Listens before he speaks…
One of Steven Covey’s Seven Habits of Highly Successful People is “Seek First to Understand, Then To Be Understood”.  As a coach who has worked for years to build this storehouse of knowledge, it is so tempting to, in a well-meaning way, throw that knowledge at anything that moves.  In college, I had a professor that requires the entire class, at the beginning of the semester, to write in huge letters across the top of every page in our notebooks, “Understand the Problem”.  That was a powerful lesson for me.  Just as doctors must diagnose before they prescribe, make sure a prospective coach hears you out thoroughly before offering solutions.  Knowledgeable, but inexperienced coaches will want so badly to help you with their information that they won’t listen for long enough to be able to know which of their knowledge will help.

YOUR Lifestyle…
Every athlete varies in the investment we want to make in our sport.  As a professional coach, it is easy to assume that an athlete making the investment in hiring a coach wants to invest a huge amount of time and dedicate his life to the sport.  Many of my clients are not elites who train twenty-five hours per week, but busy executives who balance long hours at the office, a spouse, children, church, and other civic responsibilities.  Some even want to relax for at least a half-hour a week.  Be sure that you chose a coach who will be on the same page with where the sport fits in your life.

You get what you pay for…
Like any business, coaches charge as much as the market will bear.  If you pay a Yugo price, you’ll get Yugo service.  You obviously need to work within your budget, but understand that a coach who charges high rates can do so for a reason.  What seems too good to be true, probably is.  I’ve been a full-time professional coach for 22 years.  In that time, I’ve written hundreds of articles.  When I client has a question, I probably have a three-page article that I spent a week researching and writing.  I can provide real value to the client in the time it takes to click “attach”.  A less experienced coach can spend more time with you, but even if she’s willing to spend two hours a day with you, she can’t give you the benefit of knowledge and experience that she doesn’t have.

Do your homework…
Signing on with a running, cycling, or triathlon coach is a gigantic commitment.  Be sure to do the research to determine who is right for you.  Spend time on the company’s website, check with references, and have a meeting with the coach in which an extensive checklist is covered.

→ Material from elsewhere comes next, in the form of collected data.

Section Tools.
Context {S : Type} {HS : HubServer S} (cred : Credentials).
Context (parse_uuid : string -> option Uuid) (print_json : Json -> string) (parse_json : string -> option Json).
Implicit Types (w : World S).

Definition with_agent (agent_id : string) (k : Uuid -> World S -> World S * ToolResult) (w : World S) : World S * ToolResult :=
  match parse_uuid agent_id with Some id => k id w | None => (w, ToolError (BadAgentId agent_id)) end.

Definition tool_list_agents w : World S * ToolResult :=
  match list_agents cred w with
  | (w, inl l) => (w, ToolOk (CAgents l))
  | (w, inr e) => (w, ToolError (HubError "list_agents" e))
  end.

Definition tool_run_powershell (agent_id script : string) (destructive : bool) : World S -> World S * ToolResult :=
  with_agent agent_id (fun id w =>
    match run_command cred id script destructive w with
    | (w, inl r) => (w, ToolOk (CResult r))
    | (w, inr e) => (w, ToolError (HubError "run_powershell" e))
    end).

Definition fan_request (script : string) (destructive : bool) (a : AgentView) : ApiReq :=
  PostCommand (av_agent_id a) {| ca_script := script; ca_destructive := destructive; ca_kind := None |}.

Definition command_result (x : ApiOk + ApiError) : CommandResult + ApiError :=
  match x with
  | inl (OkResult r) => inl r
  | inl (OkAgents _) => inr (EDecode "decode command result")
  | inr e => inr e
  end.

Definition fan_result (a : AgentView) (x : ApiOk + ApiError) : FanResult :=
  {| fr_agent := av_agent_id a; fr_name := av_name a; fr_result := command_result x |}.

(** [schedule] is the order in which the commands make progress; [None]: not
    all of them have ended. *)
Definition run_powershell_all (schedule : list nat) (script : string) (destructive : bool) w : World S * option ToolResult :=
  match list_agents cred w with
  | (w, inr e) => (w, Some (ToolError (HubError "run_powershell_all: list_agents" e)))
  | (w, inl agents) =>
      let online := filter (fun a => av_online a = true) agents in
      match online with
      | [] => (w, Some (ToolOk CNoneOnline))
      | _ =>
          let reqs := map (fan_request script destructive) online in
          let '(w, cs) := fan_run cred reqs schedule w (fan_start reqs) in
          (w, if (length (joined cs) =? length online)%nat
              then Some (ToolOk (CFan (zip_with fan_result online (joined cs)))) else None)
      end
  end.

Definition run_gui_tool (id : Uuid) (tool : string) (args : Json) : World S -> World S * (CommandResult + ApiError) :=
  run_kind cred id (Gui tool (print_json args)) false.

Definition gui_action (agent_id tool : string) (args : Json) : World S -> World S * ToolResult :=
  with_agent agent_id (fun id w =>
    match run_gui_tool id tool (or_empty args) w with
    | (w, inl r) => (w, ToolOk (CText (gui_out r)))
    | (w, inr e) => (w, ToolError (HubError "gui_action" e))
    end).

Fixpoint gui_steps (id : Uuid) (continue_on_error : bool) (i : nat) (steps : list GuiStep) w : World S * list StepResult :=
  match steps with
  | [] => (w, [])
  | step :: steps =>
      let '(w, x) := run_gui_tool id (gs_tool step) (or_empty (gs_args step)) w in
      let '(ok, body) := step_outcome x in
      let r := {| sr_step := i; sr_tool := gs_tool step; sr_ok := ok; sr_body := body |} in
      if negb ok && negb continue_on_error then (w, [r])
      else let '(w, rs) := gui_steps id continue_on_error (i + 1)%nat steps w in (w, r :: rs)
  end.

Definition gui_sequence (agent_id : string) (steps : list GuiStep) (continue_on_error : bool) : World S -> World S * ToolResult :=
  with_agent agent_id (fun id w =>
    let '(w, rs) := gui_steps id continue_on_error 0 steps w in (w, ToolOk (CSteps rs))).

(** ** The browser *)

Definition gui_json (id : Uuid) (tool : string) (args : Json) w : World S * (Json + ToolErr) :=
  match run_gui_tool id tool args w with
  | (w, inr e) => (w, inr (Transport e))
  | (w, inl r) =>
      let out := if bool_decide (trim (str (res_stdout r)) = []) then res_stderr r else res_stdout r in
      match parse_json (String.string_of_list_ascii (trim (str out))) with
      | Some j => (w, inl j)
      | None => (w, inr (CuaParse (take 300 (str out))))
      end
  end.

Don’t ignore the subjective…
Who is right for you will include both objective and subjective aspects.  Make sure you cover the checklist of items discussed in this article, but check in about the subjective too.  Does he give you energy?  Do you leave the workouts or meetings smiling and feeling good?  Does he seem to get what you’re after in the sport?  Does he know when you need a pat on the back and when you need a kick in the butt?

Working with a highly qualified coach can be one of the best investments you’ll ever make.  Good luck!